[quote ollyollyoxenfree]@Beachcomber
But shouldn't we be annoyed at the vaccine manufacturers who promised us 95% efficacy but have failed to deliver
There's a lot of misunderstanding here - nothing was "promised", the numbers quoted was the efficacy produced from statisical analysis of the clinical trials. The manscripts are available so you can follow exactly how these numbers were derived.
Efficacy was been reduced due a rapidly mutating virus - the further it's genomic sequence gets from the original Wuhan variant, the lower the efficacy will be. A new 'flu vaccine is designed each year on exactly the same principle.
If the vaccines were as good as the (rushed) clinical trials said they were)
'Rushed' implies steps were missing or corners cut - this was not the case. Trials were able to be completed so quickly by some stages running parallel and not worrying about waste, and having no lags due to funding barriers. See above for comment on "good".
If the vaccines were as safe and beneficial as the (rushed) clinical trials said they were
See above for comment on "rushed" and also "beneficial".
Regarding safety - again I think there's a lot of misunderstanding here. It is impossible to detect very rare side effects in a clinical trial - for whatever intervention you're looking at. A trial is by it's very nature statistically underpowered to detect something that only occurs in 1/100,000 cases (or whatever).[/quote]
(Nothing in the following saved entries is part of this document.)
(* ===== verification/MmuExample.v ===== *)
(** * An address translation, run

    A core in supervisor mode behind the memory interface, whose page table is
    one superpage entry in directly accessible memory: the theorems on the walk
    and the TLB at a concrete machine. *)

From S2P Require Import Prelude Instr Trap Csr Iss IssLogic IssInv Memory Bus Mmu MmuSpec MmuTlb MemIf ClockSystem MemIfDmi.

(** The entry maps the first 4 MB to themselves: D, A, X, W, R and V are set. *)
Definition table_dmi : MemoryDMI := mkMemoryDMI 0 0 4 4.
Definition sv32_machine : machine (mem_env Z) :=
  Machine
    (set_prv SupervisorMode
      (set_csr_regs (csr_set csrs.satp 0x80000000 csr_table_init) (ISS_new 0 false)))
    (mkMemEnv {[ 0%nat := [0xcf; 0; 0; 0] ]} BusLock_init 0 [table_dmi] (Some MMU_new) 0).
Definition sv32_vm : vm_info := mkVmInfo 2 10 4 0.

#[local] Existing Instance dmi_tables.
#[local] Instance table_memory : pte_memory (machine (mem_env Z)) 4 := dmi_tables table_dmi.

Lemma sv32_machine_inv : mem_inv sv32_machine.
Proof.
  split; [| done]. constructor; [done | |].
  - constructor; [by eexists | done | done | done | done].
  - apply map_Forall_singleton. by repeat (constructor; [by apply is_uint_literal |]).
Qed.

Lemma sv32_vm_ok : vm_info_ok xlen sv32_vm.
Proof. constructor; try done. by left. Qed.

Lemma sv32_accessible : tables_accessible (pte_at sv32_machine) sv32_vm 0x1234 2 0.
Proof.
  split; [by split |]. intros _ Hl. exfalso. apply Hl. left. by vm_compute.
Qed.

Lemma walk_refines_tables_witness :
  exists s', walk 0x1234 LOAD SupervisorMode sv32_machine = (Ret 0x1234, s') /\
    exists i a pte, accesses sv32_machine sv32_vm SupervisorMode LOAD 0x1234 i a pte.
Proof.
  pose proof (walk_refines_tables sv32_vm 0x1234 LOAD SupervisorMode sv32_machine sv32_machine_inv
    ltac:(by vm_compute) sv32_vm_ok eq_refl ltac:(done) sv32_accessible) as Hw.
  assert (E : fst (walk 0x1234 LOAD SupervisorMode sv32_machine) = Ret 0x1234) by by vm_compute.
  destruct (walk 0x1234 LOAD SupervisorMode sv32_machine) as [r s']. cbn [fst] in E. rewrite E in Hw.
  destruct Hw as (i & a & pte & Ha & _). exists s'. split; [by rewrite E |]. by exists i, a, pte.
Defined.

(** The only entry of the table is the superpage. *)
Lemma table_entry_cases a : pte_at sv32_machine a = 0xcf \/ pte_at sv32_machine a = 0.
Proof.
  change (pte_at sv32_machine a) with (table_entry table_dmi sv32_machine a).
  unfold table_entry. case_decide as Hf; [left | by right].
  assert (a = 0) as -> by (destruct Hf as [H1 H2]; simpl in H1, H2; lia). by vm_compute.
Qed.

Lemma sv32_below_4GB : below_4GB sv32_machine sv32_vm.
Proof.
  intros v i a pte Hl. destruct (leaf_at_entry _ _ _ _ _ _ _ _ Hl) as [Hp Hleaf].
  assert (i = 1%nat) as ->.
  { change (Z.to_nat (levels sv32_vm)) with 2%nat in Hl. inversion Hl; subst; [done |].
    match goal with H : ~ pte_leaf ?e, V : pte_valid ?e |- _ =>
      destruct (table_entry_cases (entry_address sv32_vm (ptbase sv32_vm) v 1)) as [E|E];
      rewrite E in H, V end.
    - exfalso. match goal with H : ~ _ |- _ => apply H end. by left.
    - by match goal with H : pte_valid 0 |- _ => destruct H end. }
  unfold physical_address. destruct (table_entry_cases a) as [E|E]; rewrite Hp, E.
  - change (pte_ppn 0xcf) with 0. change (2 ^ (Z.of_nat 1 * idxbits sv32_vm)) with 1024.
    pose proof (Z.mod_pos_bound (v / 4096) 1024 ltac:(done)). pose proof (Z.mod_pos_bound v 4096 ltac:(done)).
    unfold uint64. rewrite uint_id by (unfold is_uint; lia). lia.
  - rewrite Hp, E in Hleaf. by destruct Hleaf.
Qed.

Lemma tlb_transparent_witness :
  exists s', translate_virtual_to_physical_addr 0x1234 LOAD sv32_machine = (Ret 0x1234, s') /\
    translates sv32_machine sv32_vm SupervisorMode LOAD 0x1234 0x1234 /\ mmu_ready s' sv32_vm.
Proof.
  assert (Hr : mmu_ready sv32_machine sv32_vm).
  { constructor; [exact sv32_machine_inv | by vm_compute | by apply tlb_ok_flushed | exact sv32_below_4GB]. }
  pose proof (tlb_transparent sv32_vm 0x1234 LOAD sv32_machine Hr sv32_vm_ok eq_refl
    ltac:(by vm_compute) ltac:(by right; vm_compute) ltac:(by apply is_uint_literal) sv32_accessible) as Ht.
  assert (E : fst (translate_virtual_to_physical_addr 0x1234 LOAD sv32_machine) = Ret 0x1234)
    by by vm_compute.
  destruct (translate_virtual_to_physical_addr 0x1234 LOAD sv32_machine) as [r s'].
  cbn [fst] in E. rewrite E in Ht. exists s'. rewrite E. split; [done |].
  assert (Hm : access_mode sv32_machine LOAD = SupervisorMode) by by vm_compute.
  rewrite Hm in Ht. exact Ht.
Defined.
Lemma elem_set_same T U i v mem :
  sizeof U = sizeof T -> 0 <= i < view_size T mem -> elem U i (set_elem T i v mem) = to_type U v.
Proof.
  intros Hs Hi. pose proof (view_size_spec T mem i Hi). unfold elem, set_elem, bytes_read, bytes_write.
  rewrite Hs, <- (length_to_bytes T v), take_drop_inserts by (rewrite length_to_bytes; lia).
  by apply from_to_bytes.
Qed.

Lemma elem_set_other T U i j v mem :
  sizeof U = sizeof T -> 0 <= i -> 0 <= j -> i <> j -> elem U j (set_elem T i v mem) = elem U j mem.
Proof.
  intros Hs ???. unfold elem, set_elem, bytes_read, bytes_write. rewrite Hs. f_equal.
  apply take_drop_inserts_frame. rewrite length_to_bytes. nia.
Qed.

Lemma elem_range T i mem : in_type T (elem T i mem).
Proof. apply to_type_in. Qed.

Lemma view_size_set T U i v mem : view_size U (set_elem T i v mem) = view_size U mem.
Proof. unfold view_size. by rewrite length_set_elem. Qed.

Lemma set_elem_ok T i v mem : Forall byte_ok mem -> Forall byte_ok (set_elem T i v mem).
Proof.
  intros Hm. unfold set_elem, bytes_write. rewrite Forall_lookup in *. intros k x Hx.
  apply list_lookup_inserts_Some in Hx. destruct Hx as [[_ Hx]|(_ & _ & Hx)]; [by eapply Hm |].
  pose proof (le_bytes_ok (sizeof T) v) as Hb. rewrite Forall_lookup in Hb. by eapply Hb.
Qed.

(** ** Ranges *)

Section ranges.
Context {S E : Type}.
Implicit Types r : RegisterRange S E.

(** The bytes of the range in the state, and the bounds of the constructor. *)
Record range_ok (s : S) r : Prop := {
  range_get_set m : rr_mem r (rr_set_mem r m s) = m;
  range_bounds : 0 <= rr_start r <= rr_end r /\ rr_end r < 2 ^ 64;
  range_length : rr_size s r = rr_end r - rr_start r + 1
}.
Definition regs_mtime : RegisterRange S E :=
  mkRegisterRange (rr_start mtime_view) (rr_end mtime_view) (rr_mem mtime_view)
    (rr_set_mem mtime_view) false 4 None None (Some pre_read_mtime) None.
Definition regs_mtimecmp : RegisterRange S E :=
  mkRegisterRange (rr_start mtimecmp_view) (rr_end mtimecmp_view) (rr_mem mtimecmp_view)
    (rr_set_mem mtimecmp_view) false 4 None (Some post_write_mtimecmp) None None.
Definition regs_msip : RegisterRange S E :=
  mkRegisterRange (rr_start msip_view) (rr_end msip_view) (rr_mem msip_view)
    (rr_set_mem msip_view) false 4 None (Some post_write_msip) None None.

Definition clint_register_ranges : list (RegisterRange S E) := [regs_mtime; regs_mtimecmp; regs_msip].

Definition clint_transport : transport_fn S E := fun trans delay =>
  let delay := delay + 2 * clint_clock_cycle in
  trans ← route clint_register_ranges trans delay; mret (trans, delay).

End CLINT.

(** The constructor: every register is zero. *)
Definition CLINT_new (cores : nat) : CLINT :=
  mkCLINT (replicate 8 0) (replicate (8 * cores) 0) (replicate (4 * cores) 0).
I like your positivity @ollyollyoxenfree
However everyone knows that the covid vaccines were rushed. Of course they were. There was a scary pandemic going on and people did the best they could to come up with a quick solution by manufacturing vaccines within less than a year that would normally take several years to test and develop.
And I don't have a problem with that. Quite the opposite - I take my hat off to the people who worked hard to find an emergency solution to an emergency situation.
What I have a problem with is how the goalposts keep changing (doses, boosters, efficacy, transmission, age groups, waning) and how it seems to be taboo to point out the following about the covid19 vaccine program;
a) it is experimental (of course - new virus, new vaccine, new pandemic, new mutations. No shame in admitting that we don't have a crystal ball).
b) it should constantly be monitored and reassessed and modified according to the emerging data and evolution of the situation.
c) vaccines are made by for profit private companies who are not impartial.
d) a vaccine program is a vaccine program. It is not the be all and end all of public health policy.
I don't think I have been mislead by my understanding of vaccination and what vaccine programs can achieve. I think the vaccines are not the way out of a pandemic situation and the sooner we admit that the better. For all of us.